Scientists Say: Olfactory
This word refers to your sense of smell
Olfactory (adjective, “Ol-FAHCK-tor-ee”)
This word describes anything having to do with the sense of smell. The word is derived from olfaction, which is the act of smelling. Olfaction is a form of chemosensing — or how we sense chemicals in our environment. Chemicals in the air called odorants stick to molecules in our noses. That sends signals to brain cells that extend out into the olfactory bulb, a part of the brain above the nose. Signals travel along those cells to an area of the brain called the olfactory cortex. In the olfactory cortex, the brain processes the signal and we interpret it as a steak, a flower or a smelly pair of gym socks. If it’s got olfactory in the name, it’s got to do with our sense of smell.

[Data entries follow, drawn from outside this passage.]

(** [domainMap.get(k) ?? { n: 0, tot: 0 }], the two updates of the entry
    and [domainMap.set(k, cur)].  A [Map] iterates over its keys in the
    order in which they were first inserted. *)
Fixpoint domainMap_add (k : string) (surprise : num) (m : list (string * DomainTotal))
  : list (string * DomainTotal) :=
  match m with
  | [] => [(k, {| dom_n := 1; dom_tot := (of_int 0 + surprise)%js |})]
  | (k', cur) :: m' =>
      if decide (k' = k)
      then (k', {| dom_n := S (dom_n cur); dom_tot := (dom_tot cur + surprise)%js |}) :: m'
      else (k', cur) :: domainMap_add k surprise m'
  end.

Definition domainMap (derived : list DerivedDecision) : list (string * DomainTotal) :=
  foldl (λ m d, domainMap_add (decision_type (decision d))
                              (of_int (surprise_score (review d))) m)
        [] derived.

(** The state of the second loop.  [mostVal] and [leastVal] are [None]
    while they still hold their initial values [-Infinity] and
    [Infinity]. *)
Record Extremes := {
  most : option string;
  least : option string;
  mostVal : option num;
  leastVal : option num;
}.

(** [av > mostVal] and [av < leastVal] *)
Definition exceeds (av : num) (mostVal : option num) : bool :=
  match mostVal with
  | Some v => (av > v)%js
  | None => above_neg_Infinity av
  end.

Definition undercuts (av : num) (leastVal : option num) : bool :=
  match leastVal with
  | Some v => (av < v)%js
  | None => below_Infinity av
  end.

Definition extremes_step (e : Extremes) (entry : string * DomainTotal) : Extremes :=
  let k := entry.1 in
  let v := entry.2 in
  let av := (dom_tot v / of_nat (dom_n v))%js in
  let e' :=
    if exceeds av (mostVal e)
    then {| most := Some k; least := least e; mostVal := Some av;
            leastVal := leastVal e |}
    else e in
  if undercuts av (leastVal e')
  then {| most := most e'; least := Some k; mostVal := mostVal e';
          leastVal := Some av |}
  else e'.

Definition domain_extremes (m : list (string * DomainTotal)) : Extremes :=
  foldl extremes_step
        {| most := None; least := None; mostVal := None; leastVal := None |} m.

Definition surpriseInsight (derived : list DerivedDecision) : SurpriseInsight :=
  let reviewCount := length derived in
  let avgSurprise' :=
    round (sum_by (λ d, of_int (surprise_score (review d))) derived
           / of_nat reviewCount)%js in
  let e := domain_extremes (domainMap derived) in
  {| averageSurpriseScore := avgSurprise'; mostSurprisedDomain := most e;
     leastSurprisedDomain := least e |}.

(** *** Speed insight *)

Record SpeedInsight := {
  quickDecisionsRegretRate : num;
  moderateDecisionsRegretRate : num;
  slowDecisionsRegretRate : num;
}.

Record Bucket := { b_n : nat; b_regret : nat }.

(** The object [buckets] during the loop.  It is indexed by whatever
    string [decision_speed] holds, so next to the three buckets of the
    literal it records
    - [own_keys]: the other own properties that [buckets[s] = b] has given
      it (their values are objects that are never read again), and
    - [prototype_keys]: the properties that [b.n++] and [b.regret++] have
      given to [Object.prototype], which happens when [s] is [__proto__]:
      then [buckets[s]] is the prototype itself.  Their value is [NaN], and
      every object inherits them. *)
Record Buckets := {
  quick : Bucket;
  moderate : Bucket;
  slow : Bucket;
  own_keys : gset string;
  prototype_keys : gset string;
}.

Definition increment (regret : bool) (b : Bucket) : Bucket :=
  {| b_n := S (b_n b);
     b_regret := if regret then S (b_regret b) else b_regret b |}.

(** One turn of the loop.  For a speed other than the three of the
    literal, [buckets[s]] is
    - the object stored by an earlier turn, when [s] is an own key;
    - [Object.prototype], when [s] is [__proto__]: the increments create
      [n] (and [regret]) on it, and the assignment [buckets[s] = b] sets
      the prototype of [buckets] to what it already is;
    - an inherited function, when [s] names another member of
      [Object.prototype]: the increments store [NaN] on that function and
      the assignment makes it an own property of [buckets];
    - [NaN], when [s] is a property an earlier turn has created on
      [Object.prototype]: then [b] is a number and [b.n++] raises
      [TypeError], the code being strict;
    - [undefined] otherwise, and [??] supplies a fresh bucket. *)
Definition buckets_step (bs : Buckets) (d : DerivedDecision) : Exception + Buckets :=
  let s := decision_speed (decision d) in
  let regret := bool_decide (would_repeat (review d) = Some "no") in
  if decide (s = "quick") then
    inr {| quick := increment regret (quick bs); moderate := moderate bs;
           slow := slow bs; own_keys := own_keys bs;
           prototype_keys := prototype_keys bs |}
  else if decide (s = "moderate") then
    inr {| quick := quick bs; moderate := increment regret (moderate bs);
           slow := slow bs; own_keys := own_keys bs;
           prototype_keys := prototype_keys bs |}
  else if decide (s = "slow") then
    inr {| quick := quick bs; moderate := moderate bs;
           slow := increment regret (slow bs); own_keys := own_keys bs;
           prototype_keys := prototype_keys bs |}
  else if decide (s ∈ own_keys bs) then inr bs
  else if decide (s = "__proto__") then
    inr {| quick := quick bs; moderate := moderate bs; slow := slow bs;
           own_keys := own_keys bs;
           prototype_keys :=
             {["n"]} ∪ (if regret then {["regret"]} else ∅) ∪ prototype_keys bs |}
  else if decide (s ∈ Object_prototype_names) then
    inr {| quick := quick bs; moderate := moderate bs; slow := slow bs;
           own_keys := {[s]} ∪ own_keys bs;
           prototype_keys := prototype_keys bs |}
  else if decide (s ∈ prototype_keys bs) then inl TypeError
  else
    inr {| quick := quick bs; moderate := moderate bs; slow := slow bs;
           own_keys := {[s]} ∪ own_keys bs;
           prototype_keys := prototype_keys bs |}.

Definition initial_buckets : Buckets :=
  {| quick := {| b_n := 0; b_regret := 0 |};
     moderate := {| b_n := 0; b_regret := 0 |};
     slow := {| b_n := 0; b_regret := 0 |};
     own_keys := ∅; prototype_keys := ∅ |}.

(** The loop, from any state: it stops at the first turn that raises. *)
Definition fill_from (start : Exception + Buckets) (l : list DerivedDecision)
  : Exception + Buckets :=
  foldl (λ acc d, match acc with
                  | inl e => inl e
                  | inr bs => buckets_step bs d
                  end)
        start l.

Definition fill_buckets (derived : list DerivedDecision) : Exception + Buckets :=
  fill_from (inr initial_buckets) derived.

(** [b.n ? Math.round((b.regret / b.n) * 100) : 0] *)
Definition regret_rate (b : Bucket) : num :=
  if (b_n b =? 0)%nat then of_int 0
  else Math_round ((of_nat (b_regret b) / of_nat (b_n b)) * of_int 100)%js.

Definition speedInsight (derived : list DerivedDecision) : Exception + SpeedInsight :=
  match fill_buckets derived with
  | inl e => inl e
  | inr buckets =>
      inr {| quickDecisionsRegretRate := regret_rate (quick buckets);
             moderateDecisionsRegretRate := regret_rate (moderate buckets);
             slowDecisionsRegretRate := regret_rate (slow buckets) |}
  end.

(** *** Repeat insight *)

Record RepeatInsight := {
  repeatRate : num;
  wouldRepeatCount : nat;
  wouldNotRepeatCount : nat;
  unsureCount : nat;
}.

Definition repeat_counts (derived : list DerivedDecision) : nat * nat * nat :=
  foldl (λ '(would, wouldNot, unsure) d,
           if decide (would_repeat (review d) = Some "yes")
           then (S would, wouldNot, unsure)
           else if decide (would_repeat (review d) = Some "no")
           then (would, S wouldNot, unsure)
           else (would, wouldNot, S unsure))
        (0, 0, 0)%nat derived.

Definition repeatInsight (derived : list DerivedDecision) : RepeatInsight :=
  let reviewCount := length derived in
  let '(would, wouldNot, unsure) := repeat_counts derived in
  let rate := Math_round ((of_nat would / of_nat reviewCount) * of_int 100)%js in
  {| repeatRate := rate; wouldRepeatCount := would;
     wouldNotRepeatCount := wouldNot; unsureCount := unsure |}.

(** *** The result as a whole *)

(** [ins] holds the cards, the baseline and the two counts. *)
Record LegacyInsights := {
  ins : Insights;
  ins_confidence : option ConfidenceInsight;
  ins_surprise : option SurpriseInsight;
  ins_speed : option SpeedInsight;
  ins_repeat : option RepeatInsight;
}.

The sense of smell even affects our sense of taste. That’s because our olfactory system also contributes to how we taste foods. Odors combine with our basic sense of taste (sweet, salty, bitter, sour and umami) to give foods their complex flavors. That’s why food tastes so different when our noses are stuffed up from a cold.
The word “olfactory” comes from Latin. Facere means “to do” in Latin, and olere means “to smell.”
In a sentence
Scientists have found that people might be able to use their olfactory senses to navigate.